** Task brief **
Please return, with no alterations, the lines below from the very first through the one that contains "rs_ipv6 : ResourceSet → list (N * N);".

(Collected data)
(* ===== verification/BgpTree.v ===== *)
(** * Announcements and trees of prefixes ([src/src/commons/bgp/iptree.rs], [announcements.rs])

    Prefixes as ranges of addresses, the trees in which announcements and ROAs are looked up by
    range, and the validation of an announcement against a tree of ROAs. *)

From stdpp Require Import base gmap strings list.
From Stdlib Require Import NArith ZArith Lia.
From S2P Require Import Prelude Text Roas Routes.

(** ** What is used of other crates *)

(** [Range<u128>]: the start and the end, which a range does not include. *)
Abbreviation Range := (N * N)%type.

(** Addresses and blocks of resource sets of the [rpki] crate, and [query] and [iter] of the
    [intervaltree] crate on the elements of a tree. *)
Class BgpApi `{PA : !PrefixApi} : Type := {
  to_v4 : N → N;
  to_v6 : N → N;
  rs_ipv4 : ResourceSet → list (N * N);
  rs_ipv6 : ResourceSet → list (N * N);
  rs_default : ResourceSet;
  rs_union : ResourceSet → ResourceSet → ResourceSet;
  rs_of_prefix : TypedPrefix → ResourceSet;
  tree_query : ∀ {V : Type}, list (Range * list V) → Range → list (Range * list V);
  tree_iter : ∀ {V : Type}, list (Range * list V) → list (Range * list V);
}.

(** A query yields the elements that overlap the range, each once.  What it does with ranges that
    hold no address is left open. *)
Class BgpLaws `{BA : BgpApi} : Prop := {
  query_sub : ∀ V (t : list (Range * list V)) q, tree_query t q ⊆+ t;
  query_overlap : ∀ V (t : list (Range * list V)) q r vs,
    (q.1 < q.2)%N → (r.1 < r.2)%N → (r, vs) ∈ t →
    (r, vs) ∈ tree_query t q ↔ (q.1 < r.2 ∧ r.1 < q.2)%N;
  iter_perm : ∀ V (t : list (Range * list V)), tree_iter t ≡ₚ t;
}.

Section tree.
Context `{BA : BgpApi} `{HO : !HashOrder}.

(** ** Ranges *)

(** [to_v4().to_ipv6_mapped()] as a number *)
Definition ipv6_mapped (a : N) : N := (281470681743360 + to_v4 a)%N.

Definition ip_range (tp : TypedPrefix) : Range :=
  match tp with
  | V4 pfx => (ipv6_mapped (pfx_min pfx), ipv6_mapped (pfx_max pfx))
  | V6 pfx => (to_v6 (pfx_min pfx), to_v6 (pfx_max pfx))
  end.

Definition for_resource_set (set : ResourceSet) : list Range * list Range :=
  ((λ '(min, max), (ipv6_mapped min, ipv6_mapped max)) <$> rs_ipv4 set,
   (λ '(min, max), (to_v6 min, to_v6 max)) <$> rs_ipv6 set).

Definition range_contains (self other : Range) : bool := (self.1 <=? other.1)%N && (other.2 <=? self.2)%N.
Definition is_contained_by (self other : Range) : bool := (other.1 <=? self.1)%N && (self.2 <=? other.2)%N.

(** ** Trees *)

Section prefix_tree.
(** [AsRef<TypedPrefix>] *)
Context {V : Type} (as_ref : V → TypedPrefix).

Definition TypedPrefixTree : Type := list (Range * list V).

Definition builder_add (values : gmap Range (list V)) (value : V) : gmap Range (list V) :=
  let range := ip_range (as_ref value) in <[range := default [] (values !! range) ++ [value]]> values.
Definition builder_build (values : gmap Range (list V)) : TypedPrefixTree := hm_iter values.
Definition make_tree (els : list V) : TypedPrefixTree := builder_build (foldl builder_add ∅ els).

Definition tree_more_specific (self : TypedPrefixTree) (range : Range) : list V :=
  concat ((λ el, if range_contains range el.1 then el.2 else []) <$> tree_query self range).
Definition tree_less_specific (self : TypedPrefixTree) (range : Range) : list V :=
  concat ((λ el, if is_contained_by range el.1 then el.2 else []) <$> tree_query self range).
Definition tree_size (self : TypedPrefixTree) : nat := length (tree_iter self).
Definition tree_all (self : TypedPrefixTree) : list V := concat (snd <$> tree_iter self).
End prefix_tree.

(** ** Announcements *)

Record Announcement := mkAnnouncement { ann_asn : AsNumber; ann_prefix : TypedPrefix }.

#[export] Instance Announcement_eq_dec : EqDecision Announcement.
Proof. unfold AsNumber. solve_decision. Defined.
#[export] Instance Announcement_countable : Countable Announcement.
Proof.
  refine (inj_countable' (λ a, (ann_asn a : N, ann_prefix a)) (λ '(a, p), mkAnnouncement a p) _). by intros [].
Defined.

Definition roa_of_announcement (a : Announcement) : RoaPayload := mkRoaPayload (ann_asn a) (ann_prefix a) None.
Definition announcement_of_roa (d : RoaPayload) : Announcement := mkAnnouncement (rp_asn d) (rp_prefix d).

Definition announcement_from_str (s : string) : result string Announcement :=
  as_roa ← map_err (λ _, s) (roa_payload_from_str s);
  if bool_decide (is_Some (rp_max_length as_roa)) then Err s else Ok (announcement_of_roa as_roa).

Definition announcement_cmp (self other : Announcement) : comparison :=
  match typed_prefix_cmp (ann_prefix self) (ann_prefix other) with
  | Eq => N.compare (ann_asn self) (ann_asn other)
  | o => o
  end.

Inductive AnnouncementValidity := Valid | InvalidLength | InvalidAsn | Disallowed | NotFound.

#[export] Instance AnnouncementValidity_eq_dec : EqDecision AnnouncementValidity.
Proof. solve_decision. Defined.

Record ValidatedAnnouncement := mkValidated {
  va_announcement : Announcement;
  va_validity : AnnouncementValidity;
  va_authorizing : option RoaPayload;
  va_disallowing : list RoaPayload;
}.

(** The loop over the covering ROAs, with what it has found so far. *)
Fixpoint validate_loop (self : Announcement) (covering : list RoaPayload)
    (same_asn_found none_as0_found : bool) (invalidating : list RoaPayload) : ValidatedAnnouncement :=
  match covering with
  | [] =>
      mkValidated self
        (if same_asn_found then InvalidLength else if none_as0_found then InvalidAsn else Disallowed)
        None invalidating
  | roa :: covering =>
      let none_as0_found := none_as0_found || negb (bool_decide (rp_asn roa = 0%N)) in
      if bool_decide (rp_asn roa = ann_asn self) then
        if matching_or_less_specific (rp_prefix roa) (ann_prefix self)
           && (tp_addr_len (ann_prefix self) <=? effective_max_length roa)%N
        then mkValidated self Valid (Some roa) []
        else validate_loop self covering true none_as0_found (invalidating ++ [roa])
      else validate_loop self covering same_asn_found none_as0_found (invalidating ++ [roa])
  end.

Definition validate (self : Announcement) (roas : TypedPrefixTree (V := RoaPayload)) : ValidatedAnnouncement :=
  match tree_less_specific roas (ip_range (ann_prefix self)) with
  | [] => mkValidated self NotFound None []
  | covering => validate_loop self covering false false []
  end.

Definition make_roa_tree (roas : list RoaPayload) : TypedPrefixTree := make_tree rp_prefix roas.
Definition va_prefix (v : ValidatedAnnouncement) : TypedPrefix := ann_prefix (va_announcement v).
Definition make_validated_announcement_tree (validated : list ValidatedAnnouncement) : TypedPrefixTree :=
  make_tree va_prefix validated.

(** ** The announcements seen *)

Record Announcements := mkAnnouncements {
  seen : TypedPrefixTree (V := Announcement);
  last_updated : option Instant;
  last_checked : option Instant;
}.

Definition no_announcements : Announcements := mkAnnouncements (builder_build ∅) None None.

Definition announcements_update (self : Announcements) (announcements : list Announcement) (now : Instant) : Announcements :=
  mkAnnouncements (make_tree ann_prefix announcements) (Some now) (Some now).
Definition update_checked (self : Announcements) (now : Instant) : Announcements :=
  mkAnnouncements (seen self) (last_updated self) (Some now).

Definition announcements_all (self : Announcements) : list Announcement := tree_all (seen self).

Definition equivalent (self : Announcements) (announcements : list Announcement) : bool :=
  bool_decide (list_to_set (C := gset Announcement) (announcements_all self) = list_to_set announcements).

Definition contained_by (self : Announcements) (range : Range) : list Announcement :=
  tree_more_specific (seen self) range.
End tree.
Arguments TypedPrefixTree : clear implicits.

** Exercise result **
(* ===== verification/BgpTree.v ===== *)
(** * Announcements and trees of prefixes ([src/src/commons/bgp/iptree.rs], [announcements.rs])

    Prefixes as ranges of addresses, the trees in which announcements and ROAs are looked up by
    range, and the validation of an announcement against a tree of ROAs. *)

From stdpp Require Import base gmap strings list.
From Stdlib Require Import NArith ZArith Lia.
From S2P Require Import Prelude Text Roas Routes.

(** ** What is used of other crates *)

(** [Range<u128>]: the start and the end, which a range does not include. *)
Abbreviation Range := (N * N)%type.

(** Addresses and blocks of resource sets of the [rpki] crate, and [query] and [iter] of the
    [intervaltree] crate on the elements of a tree. *)
Class BgpApi `{PA : !PrefixApi} : Type := {
  to_v4 : N → N;
  to_v6 : N → N;
  rs_ipv4 : ResourceSet → list (N * N);
  rs_ipv6 : ResourceSet → list (N * N);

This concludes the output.